##### RECORD EXCERPTS #####
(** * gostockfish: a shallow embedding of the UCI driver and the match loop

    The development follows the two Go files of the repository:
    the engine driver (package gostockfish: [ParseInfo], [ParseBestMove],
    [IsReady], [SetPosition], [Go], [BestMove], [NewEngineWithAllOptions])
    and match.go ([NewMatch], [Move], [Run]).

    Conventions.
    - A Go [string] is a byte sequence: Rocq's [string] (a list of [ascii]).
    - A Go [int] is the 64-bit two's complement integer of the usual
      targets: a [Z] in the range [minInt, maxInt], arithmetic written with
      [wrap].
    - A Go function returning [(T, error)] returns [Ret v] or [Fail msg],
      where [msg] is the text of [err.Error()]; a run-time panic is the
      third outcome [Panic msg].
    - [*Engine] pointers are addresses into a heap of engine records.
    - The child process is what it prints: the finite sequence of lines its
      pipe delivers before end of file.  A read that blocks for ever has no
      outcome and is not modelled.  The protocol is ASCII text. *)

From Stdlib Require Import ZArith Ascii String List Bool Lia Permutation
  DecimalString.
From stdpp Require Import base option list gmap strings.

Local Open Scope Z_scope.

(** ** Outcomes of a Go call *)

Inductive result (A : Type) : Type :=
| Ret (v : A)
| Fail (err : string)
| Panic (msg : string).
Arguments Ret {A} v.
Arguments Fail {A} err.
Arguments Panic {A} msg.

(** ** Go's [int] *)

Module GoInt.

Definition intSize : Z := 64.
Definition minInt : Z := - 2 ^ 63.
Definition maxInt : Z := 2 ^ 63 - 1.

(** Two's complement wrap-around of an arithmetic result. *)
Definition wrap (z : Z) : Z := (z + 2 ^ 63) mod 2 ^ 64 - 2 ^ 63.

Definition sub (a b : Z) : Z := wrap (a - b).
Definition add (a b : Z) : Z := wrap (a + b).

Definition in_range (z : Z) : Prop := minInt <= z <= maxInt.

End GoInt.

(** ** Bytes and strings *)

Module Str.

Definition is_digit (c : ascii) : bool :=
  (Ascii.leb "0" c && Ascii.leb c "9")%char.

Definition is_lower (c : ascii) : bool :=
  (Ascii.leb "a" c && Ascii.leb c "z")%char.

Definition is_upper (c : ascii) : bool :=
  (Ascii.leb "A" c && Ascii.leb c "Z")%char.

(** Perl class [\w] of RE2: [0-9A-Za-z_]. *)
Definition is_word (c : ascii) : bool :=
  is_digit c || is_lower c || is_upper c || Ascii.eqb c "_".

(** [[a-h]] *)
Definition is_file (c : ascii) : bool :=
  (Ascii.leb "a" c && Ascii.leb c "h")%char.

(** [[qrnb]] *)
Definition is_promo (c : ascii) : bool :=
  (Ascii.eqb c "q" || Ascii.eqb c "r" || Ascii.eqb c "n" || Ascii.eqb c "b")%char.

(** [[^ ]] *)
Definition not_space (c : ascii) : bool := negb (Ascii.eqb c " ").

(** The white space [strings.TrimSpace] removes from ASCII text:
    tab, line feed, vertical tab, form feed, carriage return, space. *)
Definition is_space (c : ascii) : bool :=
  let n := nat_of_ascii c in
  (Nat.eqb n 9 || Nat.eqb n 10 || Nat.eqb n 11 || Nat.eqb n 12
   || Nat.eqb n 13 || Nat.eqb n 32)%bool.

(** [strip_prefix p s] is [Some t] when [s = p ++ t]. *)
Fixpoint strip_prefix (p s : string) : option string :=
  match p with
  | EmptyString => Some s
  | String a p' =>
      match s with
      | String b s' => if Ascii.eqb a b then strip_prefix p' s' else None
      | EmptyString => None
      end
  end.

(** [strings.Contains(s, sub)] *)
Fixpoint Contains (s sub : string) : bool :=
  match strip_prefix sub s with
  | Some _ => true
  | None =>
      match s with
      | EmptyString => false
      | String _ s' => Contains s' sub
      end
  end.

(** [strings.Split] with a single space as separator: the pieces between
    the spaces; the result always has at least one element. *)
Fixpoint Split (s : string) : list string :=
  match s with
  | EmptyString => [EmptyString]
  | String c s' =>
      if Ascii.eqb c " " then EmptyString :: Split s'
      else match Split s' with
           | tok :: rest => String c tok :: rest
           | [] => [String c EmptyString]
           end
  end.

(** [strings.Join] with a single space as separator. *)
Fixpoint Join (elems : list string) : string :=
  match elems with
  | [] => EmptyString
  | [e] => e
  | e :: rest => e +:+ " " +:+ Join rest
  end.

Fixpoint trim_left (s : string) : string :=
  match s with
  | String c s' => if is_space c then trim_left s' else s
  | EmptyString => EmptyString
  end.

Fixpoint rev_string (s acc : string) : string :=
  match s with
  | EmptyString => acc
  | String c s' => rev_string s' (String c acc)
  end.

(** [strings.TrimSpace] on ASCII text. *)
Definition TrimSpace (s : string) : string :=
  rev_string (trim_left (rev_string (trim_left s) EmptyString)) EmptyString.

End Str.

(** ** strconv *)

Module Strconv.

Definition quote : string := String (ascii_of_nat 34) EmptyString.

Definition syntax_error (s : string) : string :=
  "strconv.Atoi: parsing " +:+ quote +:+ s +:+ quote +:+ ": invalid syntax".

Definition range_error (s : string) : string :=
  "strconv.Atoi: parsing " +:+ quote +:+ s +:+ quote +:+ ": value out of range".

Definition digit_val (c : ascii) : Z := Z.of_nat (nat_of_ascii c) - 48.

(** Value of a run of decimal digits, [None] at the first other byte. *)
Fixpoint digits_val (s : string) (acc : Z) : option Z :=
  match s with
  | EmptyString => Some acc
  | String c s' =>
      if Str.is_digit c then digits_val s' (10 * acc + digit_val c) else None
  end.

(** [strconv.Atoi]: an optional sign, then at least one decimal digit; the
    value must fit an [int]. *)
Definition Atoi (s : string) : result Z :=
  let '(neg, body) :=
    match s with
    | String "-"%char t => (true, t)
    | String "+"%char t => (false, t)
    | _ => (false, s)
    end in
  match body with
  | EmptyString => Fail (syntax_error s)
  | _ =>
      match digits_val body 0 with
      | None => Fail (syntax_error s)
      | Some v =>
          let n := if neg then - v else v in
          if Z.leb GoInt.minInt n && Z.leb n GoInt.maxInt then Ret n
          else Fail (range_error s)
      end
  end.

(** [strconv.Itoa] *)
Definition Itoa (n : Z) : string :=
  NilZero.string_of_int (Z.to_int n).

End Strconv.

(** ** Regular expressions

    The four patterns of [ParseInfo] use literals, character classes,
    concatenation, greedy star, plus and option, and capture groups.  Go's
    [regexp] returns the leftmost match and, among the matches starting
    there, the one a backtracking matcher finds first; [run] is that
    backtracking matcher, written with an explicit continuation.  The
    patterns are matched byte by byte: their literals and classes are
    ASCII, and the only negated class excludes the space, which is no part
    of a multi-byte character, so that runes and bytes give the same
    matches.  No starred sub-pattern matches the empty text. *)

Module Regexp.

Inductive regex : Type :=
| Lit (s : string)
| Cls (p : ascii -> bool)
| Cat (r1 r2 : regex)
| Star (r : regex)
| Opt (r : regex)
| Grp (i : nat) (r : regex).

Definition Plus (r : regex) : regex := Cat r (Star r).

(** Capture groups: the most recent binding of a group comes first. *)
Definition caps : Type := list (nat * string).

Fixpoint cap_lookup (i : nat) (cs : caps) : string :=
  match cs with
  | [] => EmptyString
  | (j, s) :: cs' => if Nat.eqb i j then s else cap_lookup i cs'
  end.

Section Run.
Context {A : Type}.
#####
§ **WHAT IS EXPECTED**
Scan the material for "wrap" and copy the lines that hold it.

§ **ANSWER FOR THE TASK**
      [wrap].
(** Two's complement wrap-around of an arithmetic result. *)
Definition wrap (z : Z) : Z := (z + 2 ^ 63) mod 2 ^ 64 - 2 ^ 63.
Definition sub (a b : Z) : Z := wrap (a - b).
Definition add (a b : Z) : Z := wrap (a + b).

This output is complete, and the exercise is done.